Related Subjects: Type 1 DM
|Type 2 DM
|Diabetes in Pregnancy
|HbA1c
|Diabetic Ketoacidosis (DKA) Adults
|Hyperglycaemic Hyperosmolar State (HHS)
|Diabetic Nephropathy
|Diabetic Retinopathy
|Diabetic Neuropathy
|Diabetic Amyotrophy
|Maturity Onset Diabetes of the Young (MODY)
Almost all individuals with type 1 diabetes, and most of those with type 2 diabetes, will have some degree of retinopathy after 20 years but for most will be mild
About
- Type 1 diabetes affects 50% by 10-15 years
- Type 2 diabetes affects 50% by 15 years
- Blindness is preventable
Diagrams
Aetiology
- Increased vascular endothelial growth factor production
- This is initiated by hyperglycaemia-induced capillary occlusion
- Increased Retinal vascular endothelial growth factor
- Increased capillary permeability with retinal oedema
- Stimulates angiogenesis with new vessel formation.
Screening
- All Diabetics should have regular fundoscopy with dilated pupils which can reduce damage with early treatment
- Diabetic retinopathy in need of retinal photocoagulation is often symptomless
- Most screening can be by digital imaging photography with referral to ophthalmologist as necessary
Classification
- I. Background Retinopathy - no symptoms
- Microaneurysm - dots are small aneurysms and can be seen by angiography
- Micro haemorrhage - blots
- Hard exudates - lipids: not affecting macula
- Hard exudates near macula: refer to consider for intravitreal triamcinolone
- II. Mild non-proliferative - central visual loss
- Leakage and oedema in macular area
- Hard exudates within one disc margin of macula
- need a referral to Ophthalmology service
- III. Severe non/pre-proliferative - No symptoms
- Venous abnormalities e.g. beading
- Large blot haemorrhages
- Cotton wool spots (small ischaemic/infarcted areas)

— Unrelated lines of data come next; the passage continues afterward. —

(* ===== verification/Env.v ===== *)
(** * Start-up from the environment

    nori/src/rpcs/execution/http.rs and rpcs/consensus/mod.rs ([from_env] of the
    two proxies, [Client::new], the checkpoint queries), contract.rs,
    bridge_head/validate.rs, and the part of [BridgeHead::run] that loads the
    configuration.  URLs, addresses and networks are parsed by other crates. *)
From stdpp Require Import pretty.
From Stdlib Require Import Ascii.
From S2P Require Import Prelude Externals StorageLayout Types Merkle RequestLeaf Mpt StoreHash Consensus Detector Notice BridgeHead Rpc ExecutionRpc ConsensusRpc ProverConfig.

(** ** Parsing integers, with the errors of [ParseIntError] *)

Definition EMPTY_ERROR : string := "cannot parse integer from empty string".
Definition INVALID_DIGIT : string := "invalid digit found in string".
Definition POS_OVERFLOW : string := "number too large to fit in target type".
Fixpoint parse_digits (acc : Z) (s : string) : res string u64 :=
  match s with
  | EmptyString => Ok (to_uint 64 acc)
  | String c s =>
    match digit_value c with
    | None => Err INVALID_DIGIT
    | Some d => if decide (10 * acc + d < 2 ^ 64) then parse_digits (10 * acc + d) s else Err POS_OVERFLOW
    end
  end.
(** [str::parse::<u64>] and, on a 64-bit host, [str::parse::<usize>] *)
Definition parse_int (s : string) : res string u64 :=
  match s with
  | EmptyString => Err EMPTY_ERROR
  | String "+" EmptyString => Err INVALID_DIGIT
  | String "+" digits => parse_digits 0 digits
  | _ => parse_digits 0 s
  end.

(** The [Debug] text of [Duration::from_secs]. *)
Definition duration_debug (secs : u64) : string :=
  if decide (uint_Z secs = 0) then "0ns" else pretty (uint_Z secs) +:+ "s".

(** The text of [VarError::NotPresent]. *)
Definition NOT_PRESENT : string := "environment variable not found".

Section Env.
  (** The environment, the parsers of [reqwest::Url] and [Address], and the
      networks of helios by chain id. *)
  Context (env : string → option string) (parse_address : string → option Address)
    {Url : Type} (parse_url : string → Url + string).

(** [env::var(name).ok().map(parse).transpose()?.unwrap_or(default)] *)
Definition env_int (name kind : string) (default : u64) : res string u64 :=
  match env name with
  | Some v => map_err (λ e, "Failed to parse " +:+ name +:+ " as " +:+ kind +:+ ": " +:+ e) (parse_int v)
  | None => Ok default
  end.

(** The valid URLs of a comma-separated list, in order; the others are skipped. *)
Definition valid_urls (urls : string) : list Url :=
  omap (λ s, match parse_url s with inl url => Some url | inr _ => None end)
    (filter (λ s, s ≠ ""%string) (trim <$> split_comma urls)).

Definition get_proof_queue_address : res string Address :=
  text ← ok_or (env "NORI_PROOF_QUEUE_ADDRESS") "Missing NORI_PROOF_QUEUE_ADDRESS in environment"%string;
  ok_or (parse_address text) "Invalid Ethereum address format"%string.

Section Execution.
  Context {XWorld : Type} (connect_http : Url → RootProvider XWorld).

(** [ExecutionHttpProxy::from_env] *)
Definition execution_from_env : res string (ExecutionHttpProxy (World := XWorld)) :=
  validation_timeout_sec ← env_int "NORI_EXECUTION_PROOF_INPUT_VALIDATION_TIMEOUT" "u64" (to_uint 64 300);
  chunk_limit ← env_int "NORI_EXECUTION_CHUNK_LIMIT" "usize" (to_uint 64 100);
  source_execution_http_urls ← ok_or (env "NORI_SOURCE_EXECUTION_HTTP_RPCS")
    "Missing NORI_SOURCE_EXECUTION_HTTP_RPCS in environment"%string;
  match (connect_http <$> valid_urls source_execution_http_urls : list (RootProvider XWorld)) with
  | [] => Err "No valid execution RPC URLs found in NORI_SOURCE_EXECUTION_HTTP_RPCS."%string
  | principal_provider :: providers =>
    proof_queue_address ← get_proof_queue_address;
    Ok (MkExecutionHttpProxy principal_provider providers proof_queue_address
          (duration_debug validation_timeout_sec) (Z.to_nat (uint_Z chunk_limit)))
  end.
End Execution.

Section Consensus.
  Context `{HeliosHost} {World XWorld : Type} (connect_http : Url → RootProvider XWorld)
    (beacon_node : Url → BeaconNode (World := World)).

(** [ConsensusHttpProxy::from_env] *)
Definition consensus_from_env : res string (ConsensusHttpProxy (World := World) (XWorld := XWorld)) :=
  validation_timeout_sec ← env_int "NORI_CONSENSUS_PROOF_INPUT_VALIDATION_TIMEOUT" "u64" (to_uint 64 300);
  source_urls ← ok_or (env "NORI_SOURCE_CONSENSUS_HTTP_RPCS") NOT_PRESENT;
  match (beacon_node <$> valid_urls source_urls : list BeaconNode) with
  | [] => Err "No valid consensus RPC URLs found in NORI_SOURCE_CONSENSUS_HTTP_RPCS"%string
  | (principal_provider_url :: backup_providers_urls) as urls =>
    execution_proxy ← execution_from_env connect_http;
    Ok (MkConsensusHttpProxy principal_provider_url backup_providers_urls urls (duration_debug validation_timeout_sec)
          execution_proxy)
  end.

(** [try_from_env]: [.unwrap()] *)
Definition consensus_try_from_env : res string (ConsensusHttpProxy (World := World) (XWorld := XWorld)) :=
  match consensus_from_env with Ok proxy => Ok proxy | _ => Panic end.

(** *** [Client] *)

(** [Network::from_chain_id] with [to_base_config]. *)
Context (network : u64 → ChainConfig + string).

Definition chain_config (missing : string) : res string ChainConfig :=
  chain_id ← ok_or (env "NORI_SOURCE_CHAIN_ID") (missing +:+ NOT_PRESENT);
  chain_id ← map_err (λ e, "Invalid chain ID format: " +:+ e) (parse_int chain_id);
  map_err (λ e, "Failed to convert chain ID to network: " +:+ e) (of_sum (network chain_id)).
(** [Client::new] *)
Definition client_new : res string ChainConfig := chain_config "NORI_SOURCE_CHAIN_ID not set or invalid: ".

(** [Client::get_latest_checkpoint], with the two queries of [CheckpointFallback]. *)
Definition get_latest_checkpoint {CheckpointFallback : Type} (build : World → World * (CheckpointFallback + string))
    (fetch_latest_checkpoint : CheckpointFallback → ChainConfig → World → World * (B256 + string)) : rpc World B256 :=
  cf ← node_call "Failed to build checkpoint fallback: " build;
  network ← lift (chain_config "NORI_SOURCE_CHAIN_ID environment variable not set: ");
  node_call "Failed to fetch latest checkpoint: " (fetch_latest_checkpoint cf network).

Definition get_current_finalized_header (client : Client (World := World)) : LightClientHeader :=
  finalized_header (client_store client).

(** [Client::get_current_checkpoint] *)
Definition get_current_checkpoint (client : Client (World := World)) : rpc World B256 :=
  let slot := get_current_finalizer_header_beacon_slot client in
  block ← node_call ("Failed to fetch block for slot " +:+ pretty (uint_Z slot) +:+ ": ") (rpc_get_block (client_node client) slot);
  mret (block_root block).

(** ** [BridgeHead::new] and the head of [BridgeHead::run] *)

(** [validate_env]: [Err] is [panic_more], which exits the process. *)
Definition validate_env (env_vars : list string) : res string () :=
  try_iter (λ var_name, match env var_name with
    | Some _ => Ok ()
    | None => Err ("Critical boot error: Missing " +:+ var_name +:+ " environment variable")
    end) env_vars.
Definition REQUIRED_ENV : list string :=
  ["NORI_SOURCE_EXECUTION_HTTP_RPCS"; "NORI_SOURCE_CONSENSUS_HTTP_RPCS"; "NORI_PROOF_QUEUE_ADDRESS"; "NORI_SOURCE_CHAIN_ID"]%string.
Definition bridge_head_checked_new `{HostRuntime} : res string BridgeHead :=
  _ ← validate_env REQUIRED_ENV;
  Ok bridge_head_new.

(** The prover configuration and the proxies, or a panic of the task. *)
Definition run_configuration (valid_private_key valid_url : string → bool) :
    res string (ProverConfig * ConsensusHttpProxy (World := World) (XWorld := XWorld)) :=
  match from_env env parse_address valid_private_key valid_url with
  | Ok sp1_config => proxy ← consensus_try_from_env; Ok (sp1_config, proxy)
  | _ => Panic
  end.
End Consensus.
End Env.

- IV. Proliferative - No symptoms but needs urgent referral
- New vessel at disc
- New vessel elsewhere
- Maculopathy: may have reduced acuity; Urgent referral
- Macular oedema: laser, intra vitreal steroids, or anti-angiogenic agents may be needed
- Advanced Proliferative eye disease (Urgent referral)
- Untreated will cause severe visual impairment through recurrent vitreous haemorrhage and retinal detachment. Pan-retinal laser photocoagulation therapy is extremely effective at preserving vision if applied before complications set in.
- Extensive fibrovascular proliferation - visual loss and blindness
- Retinal detachment
- Vitreous haemorrhage
- Glaucoma
- Cataracts: juvenile snowflake form, or senile
- Rubeosis iridis: New vessels on iris: occurs late and may lead to glaucoma
Management
- Historically, laser therapy was used empirically to ablate the retina extensively outside the macula. However, this caused secondary optic atrophy and night blindness (nyctalopia) and so difficult to drive at night. Modern day laser use is lighter and ore focused on sites of ischaemia. Drivers need to inform DVLA.
- Intravitreal injections of anti-vascular endothelial growth factor (e.g. ranibizumab, aflibercept, bevacizumab) also cause temporary regression of proliferative retinopathy
- Macular oedema: extrafoveal oedema often resolves spontaneously. The use of intravitreal injection therapy rescues vision in 50% of those treated regardless of the mechanism of oedema. This means a much less role for laser.